The plan, worked out by the property owner, the city administration and Community Redevelopment Agency, would fulfill a city goal to explore innovative ways to enliven more obscure parts of downtown. Evernia fits that bill because it’s two blocks off the main Clematis shopping and entertainment strip and has been partly isolated from the flow of downtown since being bisected by the new Brightline train station.
Plus, the fact that a property owner already was engaged in a project to attract foot traffic to the street would give the city a private-sector partner.
At the time Economic Development Director Christopher Roog and CRA Executive Director Jon Ward approached Pankauski, he was part-way through converting the vacant former gym into the restaurant and brewery.
The city had big plans for redoing the entire look of Clematis, a $2 million investment for just the first block, with three more blocks set for similar treatment next year. Another city project would bring light and life to the alley between Clematis and Datura.
Meanwhile, a few blocks inland the owners of the sprawling CityPlace complex were re-imagining its integration into the downtown and its connection to Clematis. Between CityPlace and Clematis,
All Aboard Florida was completing the high-speed rail station in the central section of downtown. At the same time, city consultants were fine-tooling a transportation road map, a plan to make it more pleasant for walkers, bicyclists and cars to get around amid downtown’s relentless growth.

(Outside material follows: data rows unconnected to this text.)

Lemma raw_read_counted {B} (g : A → B) p l id :
  counted p l →
  (id ∈ l → ∃ b, raw_read g id p = Ret (b, p)) ∧
  (id ∉ l → raw_read g id p = Panic DanglingPointer).
Proof.
  intros Hc. unfold raw_read, find_arc, mbind, M_bind. split; intros Hid.
  - destruct (counted_alive p l id Hc Hid) as (x&->&_). by eexists.
  - by rewrite (proj2 (counted_dead p l id Hc) Hid).
Qed.

Lemma Weak_upgrade_total w p : ∃ o p', Weak_upgrade w p = Ret (o, p').
Proof.
  unfold Weak_upgrade, mbind, M_bind, gets. destruct w as [id|]; [|by eexists _, _]. simpl.
  destruct (arcs p !! id) as [x|] eqn:Hx; [|by eexists _, _]. simpl.
  unfold Arc_clone, find_arc, mbind, M_bind. rewrite Hx. by eexists _, _.
Qed.

Lemma enter_counted p l opaque :
  counted p l →
  (f = qemukvm ∧ opaque ∉ l → enter f opaque p = Panic DanglingPointer) ∧
  (¬ (f = qemukvm ∧ opaque ∉ l) → ∃ o p', enter f opaque p = Ret (o, p')).
Proof.
  intros Hc. split.
  - intros [-> Hid]. unfold enter, mbind at 1, M_bind at 1.
    by rewrite (proj2 (raw_read_counted _ p l _ Hc) Hid).
  - intros Hf. destruct f; [apply Weak_upgrade_total..|].
    destruct (proj1 (raw_read_counted (λ _, tt) p l opaque Hc)) as ([]&Hr).
    { destruct (decide (opaque ∈ l)); [done|]. naive_solver. }
    unfold enter. erewrite bind_run by exact Hr. apply Weak_upgrade_total.
Qed.

Hypothesis Hdestroy : ∀ a, ∃ a', destroy a = Ret (tt, a').

Lemma Arc_drop_total p l id :
  counted p (id :: l) → ∃ p', Arc_drop destroy id p = Ret (tt, p') ∧ counted p' l.
Proof.
  intros Hc. destruct (counted_alive p _ id Hc ltac:(by left)) as (x&Hx&_).
  assert (∃ p', Arc_drop destroy id p = Ret (tt, p')) as (p'&Hrun).
  { unfold Arc_drop, find_arc, mbind, M_bind, lift. rewrite Hx. simpl.
    destruct (decide (strong x = 1)); [|by eexists].
    destruct (Hdestroy (pointee x)) as (a&->). by eexists. }
  exists p'. split; [done|]. by apply (Arc_drop_counted destroy p l id).
Qed.

Lemma leave_counted p l id :
  counted p (id :: l) →
  (f = qemukvm ∧ id ∉ l → leave f destroy id id p = Panic DanglingPointer) ∧
  (¬ (f = qemukvm ∧ id ∉ l) → ∃ p', leave f destroy id id p = Ret (tt, p')).
Proof.
  intros Hc. destruct (Arc_drop_total p l id Hc) as (p'&Hd&Hc'). unfold leave.
  erewrite bind_run by exact Hd. split.
  - intros [-> Hid]. by apply (raw_read_counted _ p' l).
  - intros Hf. destruct f; [by exists p'..|].
    destruct (proj1 (raw_read_counted (λ _, tt) p' l id Hc')) as ([]&Hr); [|by exists p'].
    destruct (decide (id ∈ l)); [done|]. naive_solver.
Qed.

(** The context that a handler of KVM upgrades is the one it is given. *)
Definition owned p : Prop :=
  ∀ id, is_Some (arcs p !! id) → timer_contexts p !! id = Some id.

Definition narrows p p' : Prop :=
  timer_contexts p' = timer_contexts p ∧ ∀ id, is_Some (arcs p' !! id) → is_Some (arcs p !! id).

Lemma owned_narrows p p' : owned p → narrows p p' → owned p'.
Proof. intros Ho [Ht Ha] id ?%Ha. rewrite Ht. by apply Ho. Qed.

Lemma narrows_set p id x y : arcs p !! id = Some x → narrows p (set_arcs (<[id := y]> (arcs p)) p).
Proof.
  intros Hx. split; [done|]. simpl. intros id' [z Hz].
  apply lookup_insert_Some in Hz as [[-> _]|[_ Hz]]; [by rewrite Hx|by exists z].
Qed.

Lemma Arc_drop_narrows id p p' : Arc_drop destroy id p = Ret (tt, p') → narrows p p'.
Proof.
  intros (x&q&[Hx ->]%find_arc_inv&Hrun)%bind_inv. destruct (decide (strong x = 1)).
  - apply bind_inv in Hrun as (r&q&[_ ->]%lift_inv&[= <-]). split; [done|]. simpl.
    intros id' [z [_ Hz]%lookup_delete_Some]. by exists z.
  - injection Hrun as <-. by eapply narrows_set.
Qed.

Lemma Weak_upgrade_narrows w p o p' : Weak_upgrade w p = Ret (o, p') → narrows p p'.
Proof.
  intros (alive&q&[-> ->]%gets_inv&Hrun)%bind_inv.
  destruct (w ≫= _) as [id|]; [|by injection Hrun as <- <-].
  apply bind_inv in Hrun as (u&q&Hcl&[= <- <-]).
  apply bind_inv in Hcl as (y&q'&[Hy ->]%find_arc_inv&[= <- <-]). by eapply narrows_set.
Qed.

Lemma Arc_run_narrows {B} id (m : M A B) b p p' : Arc_run id m p = Ret (b, p') → narrows p p'.
Proof.
  intros (x&q&[Hx ->]%find_arc_inv&Hrun)%bind_inv.
  apply bind_inv in Hrun as (r&q&[_ ->]%lift_inv&Hrun).
  apply bind_inv in Hrun as (u&q&->%modify_inv&[= _ <-]). by eapply narrows_set.
Qed.

Lemma create_owned new p r p' :
  f = qemukvm → owned p → Context_create destroy (register f) new p = Ret (r, p') → owned p'.
Proof.
  intros -> Ho (n&q&[-> ->]%lift_inv&Hrun)%bind_inv.
  destruct n as [a|e]; injection Hrun as <- <-; [|done].
  intros id [x Hx]. simpl in *. destruct (decide (id = created p)) as [->|Hne].
  - apply lookup_insert_eq.
  - rewrite lookup_insert_ne in Hx by done. rewrite lookup_insert_ne by done. apply Ho. by exists x.
Qed.

Lemma owned_step s s' :
  f = qemukvm → owned (proc s) → life_step destroy f s s' → owned (proc s').
Proof.
  intros Hf Ho Hstep.
  destruct Hstep as [new p p' H R r Hrun|B id m b p p' H R Hid Hrun|id p p' H1 H2 R Hrun|
    q o p p' H R Hrun|id p p' H R1 R2 Hrun]; simpl in *.
  - by eapply create_owned.
  - eapply owned_narrows; [done|by eapply Arc_run_narrows].
  - eapply owned_narrows; [done|by eapply Arc_drop_narrows].
  - apply enter_inv in Hrun as [Hrun _]. eapply owned_narrows; [done|by eapply Weak_upgrade_narrows].
  - apply leave_inv in Hrun. eapply owned_narrows; [done|by eapply Arc_drop_narrows].
Qed.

The city has billed the Evernia deck project as a pilot test, with an eye toward installing similar ones elsewhere if it works out, but there’s no set time limit. Roog said it could stay for a year or more.
“This project was always intended to be a temporary test of Evernia, from Quadrille to Flagler, to see how they would look and feel,” he told members of the Downtown Action Committee on Wednesday. “We would like to do the whole street but that would be very expensive.”
For the initial project, the property owner paid $20,000 for surveyors and a structural engineer to design the sidewalk. The city and CRA would contribute to construction costs, which Roog estimated between $100,000 and $200,000. Pankauski would hire a contractor to build it.
Roog said he expected the project to be completed this summer, in time for tourist season.
The plan aligns with the goals of the city’s Downtown Masterplan “to promote a memorable place of unique character with public spaces, in which people feel comfortable together,” Ana Maria Aponte, senior urban design planner told the Downtown Action Committee, which gave the plan its unanimous approval.
“Things like this are what makes West Palm Beach special,” member Nick Mihelich said.
The public’s chance to weigh in on the project will be when it comes before the city commission, as soon as June 4.